• WHAT IS BEING ASKED:
Repeat the records below line by line, exactly, finishing on the line that contains "of the calls, the".

*** Opening of SOURCE RECORDS ***

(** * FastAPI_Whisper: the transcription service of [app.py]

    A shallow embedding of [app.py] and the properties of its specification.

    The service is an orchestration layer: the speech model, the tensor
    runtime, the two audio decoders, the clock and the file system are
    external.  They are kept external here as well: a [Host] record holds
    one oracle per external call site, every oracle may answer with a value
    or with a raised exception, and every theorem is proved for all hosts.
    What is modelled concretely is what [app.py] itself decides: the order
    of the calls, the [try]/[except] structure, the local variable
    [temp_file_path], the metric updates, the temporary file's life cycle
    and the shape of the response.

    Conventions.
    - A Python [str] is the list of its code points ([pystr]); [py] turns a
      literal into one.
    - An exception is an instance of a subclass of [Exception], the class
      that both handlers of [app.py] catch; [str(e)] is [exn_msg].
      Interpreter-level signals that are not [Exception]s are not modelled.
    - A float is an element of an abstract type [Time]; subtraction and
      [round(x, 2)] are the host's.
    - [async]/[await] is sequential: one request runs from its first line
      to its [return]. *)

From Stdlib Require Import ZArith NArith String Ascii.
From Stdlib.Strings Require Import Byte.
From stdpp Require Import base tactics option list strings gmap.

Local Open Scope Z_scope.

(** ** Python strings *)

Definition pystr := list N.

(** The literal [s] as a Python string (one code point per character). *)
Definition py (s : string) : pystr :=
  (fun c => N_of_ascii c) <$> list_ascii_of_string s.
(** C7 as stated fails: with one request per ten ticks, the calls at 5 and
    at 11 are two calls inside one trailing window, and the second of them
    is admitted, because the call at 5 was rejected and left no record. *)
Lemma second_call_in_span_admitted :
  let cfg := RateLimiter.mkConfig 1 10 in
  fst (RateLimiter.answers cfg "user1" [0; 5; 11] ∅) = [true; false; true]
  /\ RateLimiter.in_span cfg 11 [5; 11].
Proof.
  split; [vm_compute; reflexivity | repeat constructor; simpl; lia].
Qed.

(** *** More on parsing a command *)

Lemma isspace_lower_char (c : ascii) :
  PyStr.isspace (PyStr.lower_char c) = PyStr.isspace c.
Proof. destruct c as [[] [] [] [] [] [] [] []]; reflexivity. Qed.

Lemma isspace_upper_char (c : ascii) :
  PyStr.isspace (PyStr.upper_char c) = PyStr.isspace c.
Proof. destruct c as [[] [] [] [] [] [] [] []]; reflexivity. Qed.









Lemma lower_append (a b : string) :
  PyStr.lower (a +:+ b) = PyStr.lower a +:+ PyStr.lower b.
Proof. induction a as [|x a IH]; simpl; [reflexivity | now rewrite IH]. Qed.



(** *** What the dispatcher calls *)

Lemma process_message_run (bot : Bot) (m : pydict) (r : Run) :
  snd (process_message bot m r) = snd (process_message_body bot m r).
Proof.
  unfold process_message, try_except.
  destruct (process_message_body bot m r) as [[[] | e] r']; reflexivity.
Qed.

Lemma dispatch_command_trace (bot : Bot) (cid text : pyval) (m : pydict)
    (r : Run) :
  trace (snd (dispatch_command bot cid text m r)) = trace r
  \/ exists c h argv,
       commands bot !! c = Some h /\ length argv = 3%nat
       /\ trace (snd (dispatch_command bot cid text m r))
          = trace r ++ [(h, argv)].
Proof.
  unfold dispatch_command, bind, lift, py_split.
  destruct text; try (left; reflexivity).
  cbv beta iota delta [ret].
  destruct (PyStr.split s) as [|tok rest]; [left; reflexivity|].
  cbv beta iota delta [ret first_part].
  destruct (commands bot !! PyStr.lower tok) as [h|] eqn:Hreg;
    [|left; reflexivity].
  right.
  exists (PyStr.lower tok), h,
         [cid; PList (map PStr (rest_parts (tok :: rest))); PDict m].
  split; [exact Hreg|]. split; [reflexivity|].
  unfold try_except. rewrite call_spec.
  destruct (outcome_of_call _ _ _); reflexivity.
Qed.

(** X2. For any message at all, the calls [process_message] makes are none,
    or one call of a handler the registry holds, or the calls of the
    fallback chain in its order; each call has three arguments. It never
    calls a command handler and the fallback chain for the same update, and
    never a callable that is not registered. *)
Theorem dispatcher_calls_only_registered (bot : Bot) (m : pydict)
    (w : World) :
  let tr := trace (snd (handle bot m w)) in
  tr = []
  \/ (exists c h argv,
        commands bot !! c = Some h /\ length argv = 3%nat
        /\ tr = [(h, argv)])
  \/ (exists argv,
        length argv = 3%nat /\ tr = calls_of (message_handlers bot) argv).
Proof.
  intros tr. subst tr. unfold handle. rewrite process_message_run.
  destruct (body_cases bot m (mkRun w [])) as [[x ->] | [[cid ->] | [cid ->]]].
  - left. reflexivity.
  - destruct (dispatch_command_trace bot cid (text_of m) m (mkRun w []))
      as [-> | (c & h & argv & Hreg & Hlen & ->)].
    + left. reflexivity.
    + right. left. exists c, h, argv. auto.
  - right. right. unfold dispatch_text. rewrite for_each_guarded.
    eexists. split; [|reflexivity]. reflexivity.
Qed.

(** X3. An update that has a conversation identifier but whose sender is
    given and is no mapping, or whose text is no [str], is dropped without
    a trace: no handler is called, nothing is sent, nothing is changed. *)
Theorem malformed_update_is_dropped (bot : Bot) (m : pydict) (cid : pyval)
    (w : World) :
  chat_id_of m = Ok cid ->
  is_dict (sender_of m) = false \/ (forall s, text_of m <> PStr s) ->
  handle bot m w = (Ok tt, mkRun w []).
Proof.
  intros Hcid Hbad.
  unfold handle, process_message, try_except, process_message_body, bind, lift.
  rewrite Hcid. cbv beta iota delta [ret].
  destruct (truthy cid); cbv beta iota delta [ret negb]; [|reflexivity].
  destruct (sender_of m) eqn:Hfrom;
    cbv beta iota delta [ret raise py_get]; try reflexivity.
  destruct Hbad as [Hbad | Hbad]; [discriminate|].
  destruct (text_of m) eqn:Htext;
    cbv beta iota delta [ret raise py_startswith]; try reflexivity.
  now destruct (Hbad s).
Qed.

*** Close of SOURCE RECORDS ***

• PROBLEM SOLUTION:
(** * FastAPI_Whisper: the transcription service of [app.py]

    A shallow embedding of [app.py] and the properties of its specification.

    The service is an orchestration layer: the speech model, the tensor
    runtime, the two audio decoders, the clock and the file system are
    external.  They are kept external here as well: a [Host] record holds
    one oracle per external call site, every oracle may answer with a value
    or with a raised exception, and every theorem is proved for all hosts.
    What is modelled concretely is what [app.py] itself decides: the order
    of the calls, the [try]/[except] structure, the local variable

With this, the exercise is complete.